To provide a robust search facility for content you have stored on a MySQL database, you may be thinking of using MySQLs builting full text indexing facility. This comes with the MyISAM storage engine and can be slightly limiting especially if you would like to use foreign keys and such. So queries such has the following:

 "SELECT *, MATCH (page_content, page_title) AGAINST
(:keywords IN BOOLEAN MODE) AS relevance
FROM pages WHERE MATCH (page_content, page_title) AGAINST
(:keywords2 IN BOOLEAN MODE) ORDER BY relevance DESC";

may not work for you although this may be how you want to go.
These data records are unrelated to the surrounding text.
(** * FraudPrevention: the content risk scoring engine

    A shallow embedding of [analyzeContent] and of the alert history kept by
    the [FraudPrevention] component, followed by the properties the
    specification states about them.

    Conventions of the embedding.
    - A JavaScript string is the list of its UTF-16 code units.
    - A JavaScript Number is an exact rational ([Q]): the weights, the
      thresholds and the confidence formula are decimal constants combined
      with [+], [*], [/] and [Math.min]; binary64 rounding is not modelled.
    - A regular expression literal keeps its source text; it is compiled to a
      small abstract syntax and run by a position-set matcher, so that
      [RegExp.prototype.test] is an executable boolean function.
    - [new URL(...)] belongs to the platform, not to the component: it is an
      operation of the class [URLParser]; a reference instance covers plain
      [http(s)://host[:port]/path?query#fragment] inputs.
    - [Date.now()], [Math.random()] and [new Date()] are read from a [Stamp]
      supplied by the environment with each evaluation. *)

From Stdlib Require Import List String Ascii Bool Arith NArith ZArith QArith
  Qminmax Qround Lia Lqa.
Import ListNotations.

Set Implicit Arguments.

(* ===================================================================== *)
(** ** JavaScript strings *)
(* ===================================================================== *)

Module JS.

Local Open Scope N_scope.

(** A UTF-16 code unit. *)
Definition cu := N.

Definition jsstring := list cu.

Definition cu_eqb (a b : cu) : bool := N.eqb a b.

Definition in_range (lo hi x : cu) : bool := (N.leb lo x && N.leb x hi)%bool.

(** The code units from [lo] to [hi], both included. *)
Definition range (lo hi : cu) : list cu :=
  map (fun k => (lo + N.of_nat k)%N) (seq 0%nat (N.to_nat (hi + 1 - lo))).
The best way I have found is to leave the indexing to another service in general. Enter Zend_Search_Lucene, i believe this is a PHP port of the Apache Lucene project written in Java….

So basically we start by creating our index and document, personally i like to remove my personal classes and all that from the Zend Application as often as I can that way it’s mostly untainted and I can then use the same Zend Application with multiple custom code bases, enough on that already. However you chose to go you need a version of the following:

class My_SearchService {

    protected
    $indexPath,
    $pageService,
    $pageIndexPath,
    $newsIndexPath,
    $document,
    $pageIndex;

    public function setIndexPath($indexPath) {
        $this->indexPath = $indexPath;
    }

    public function __construct($indexPath = NULL) {
        if (is_null($indexPath)) {
            $indexPath = APPLICATION_PATH . '/indexes/';
        }
        $this->setIndexPath($indexPath);
        $this->pageIndexPath = $this->indexPath . 'pageindex';
        $this->newsindexPath = $this->indexPath . 'newsindex';
        $this->pageService = new My_PageService();
    }

    public function createPageIndex() {
        $this->pageIndex = Zend_Search_Lucene::create($this->pageIndexPath);
// this is a simple Zend_Db_Table object returning data from my database
        $pages = $this->pageService->getAllPages()->toArray();

        foreach ($pages as $page) {
            $this->pageIndex
->addDocument(new My_Controller_Plugin_PageIndexer($page));
        }

        // commit index
        $this->pageIndex->commit();
    }

}

This is assuming you have a folder structure that looks a bit like

/applications
–/everything else here
/library
–/My
–/PageService.php
—–/Controller
———-/Plugin
————–/PageIndexer.php

Our PageIndexer is just out extension of Zend_Search_Lucene_Document this is what we will be querying for all our page search needs.

/**
 * Description of PageIndexer
 *
 * @author kaning
 */
class STEMNET_Controller_Plugin_PageIndexer extends Zend_Search_Lucene_Document {

    /**
     * Constructor. Creates our indexable document and adds all
     * necessary fields to it using the passed in document
     */
    public function __construct($document) {
       $this->addField(Zend_Search_Lucene_Field::Keyword('page_id', $document['page_id']));
        $this->addField(Zend_Search_Lucene_Field::UnIndexed('name', $document['page_name']));
        $this->addField(Zend_Search_Lucene_Field::UnIndexed('created', $document['publishdate']));
        $this->addField(Zend_Search_Lucene_Field::UnIndexed('caption', $document['page_caption']));
        $this->addField(Zend_Search_Lucene_Field::Text('title', $document['page_title']));
        $this->addField(Zend_Search_Lucene_Field::UnStored('content', $document['page_content']));
    }

}

Not much introduction here besides the fact that I am adding the fields I want in my index bear in mind that the field data I am adding simply corresponds to what the Zend_Db_table select query returned for me.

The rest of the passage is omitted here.